Exercise:
Please copy, exactly as they appear below, the lines from the one containing "apply Forall_cons in" through the one containing "intros Hv Hk".

Excerpted records:

--

(** A value that was written is read back as it is. *)
Lemma unmarshal_again t : forall cur v, fields_ok t = true -> has_type t cur = true -> has_type t v = true -> unmarshal t cur v = Ok v.
Proof.
  induction t as [t Ht|t IH|fs IH] using GoType_nested_ind; intros cur v Hok Hc Hv.
  - destruct t; try done; destruct v; try done; simpl in Hv |- *.
    + by destruct (Atoi lit).
    + apply bool_decide_eq_true in Hv. by rewrite Hv.
  - destruct v as [| | | |l|]; try done. simpl in Hv |- *.
    assert (rmap (unmarshal t (zero t)) l = Ok l) as ->; [|done].
    induction l as [|x l IHl]; [done|]. simpl in Hv |- *. apply andb_true_iff in Hv as [Hx Hv].
    rewrite (IH _ _ Hok (has_type_zero t) Hx). simpl. by rewrite (IHl Hv).
  - apply has_type_struct in Hc as (curs & -> & Hcurs). apply has_type_struct in Hv as (vs & -> & Hvs).
    rewrite unmarshal_struct. simpl in Hok. apply andb_true_iff in Hok as [Hnd%bool_decide_eq_true Hok].
    assert (map fst fs = map fst vs) as En by (clear -Hvs; induction Hvs as [|? ? ? ? [E _] _ IHv]; [done|]; simpl; by rewrite E, IHv).
    assert (forall l, vs = l ++ drop (length l) vs -> forall fs' curs', Forall2 typed_field fs' (drop (length l) vs) ->
      Forall2 typed_field fs' curs' -> Forall (fun f => forall cur v, fields_ok f.2 = true -> has_type f.2 cur = true ->
        has_type f.2 v = true -> unmarshal f.2 cur v = Ok v) fs' -> forallb (fun f => fields_ok f.2) fs' = true ->
      read_fields (map fst fs) vs fs' curs' = Ok (drop (length l) vs)) as Hgo.
    { intros l El fs'. remember (drop (length l) vs) as rest eqn:Er. revert l El Er.
      intros l El _ curs' Hr Hcs HI Ho. revert l El curs' Hcs HI Ho.
      induction Hr as [|[k t] [k' v] fs' rest [Hk Ht] Hr IHr]; intros l El curs' Hcs HI Ho; [by destruct curs'|].
      destruct curs' as [|[k'' c] curs']; [by inversion Hcs|]. apply Forall2_cons in Hcs as [[_ Hc] Hcs].
      apply Forall_cons in HI as [HIk HI]. simpl in Ho. apply andb_true_iff in Ho as [Ho1 Ho]. simpl in *. subst k'.
      rewrite El at 1. rewrite (given_single _ l k v rest) by (done || by rewrite En, El). simpl. rewrite (HIk _ _ Ho1 Hc Ht). simpl.
      rewrite (IHr (l ++ [(k, v)])); [done|by rewrite El, <- app_assoc|done..]. }
    rewrite (Hgo [] eq_refl fs curs) by done. done.
Qed.
Lemma unmarshal_field t v k : has_type t v = true -> field_type k t = None -> (exists fs, t = TStruct fs) -> field k v = None.
Proof.
  intros Hv Hk [fs ->]. apply has_type_struct in Hv as (vs & -> & Hvs). simpl in *.
  induction Hvs as [|[k1 t] [k2 v] fs vs [E _] Hvs IH]; [done|]. simpl in *. subst k2. by destruct (String.eqb k1 k); [|apply IH].
Qed.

--

Answer box:
      apply Forall_cons in HI as [HIk HI]. simpl in Ho. apply andb_true_iff in Ho as [Ho1 Ho]. simpl in *. subst k'.
      rewrite El at 1. rewrite (given_single _ l k v rest) by (done || by rewrite En, El). simpl. rewrite (HIk _ _ Ho1 Hc Ht). simpl.
      rewrite (IHr (l ++ [(k, v)])); [done|by rewrite El, <- app_assoc|done..]. }
    rewrite (Hgo [] eq_refl fs curs) by done. done.
Qed.
Lemma unmarshal_field t v k : has_type t v = true -> field_type k t = None -> (exists fs, t = TStruct fs) -> field k v = None.
Proof.
  intros Hv Hk [fs ->]. apply has_type_struct in Hv as (vs & -> & Hvs). simpl in *.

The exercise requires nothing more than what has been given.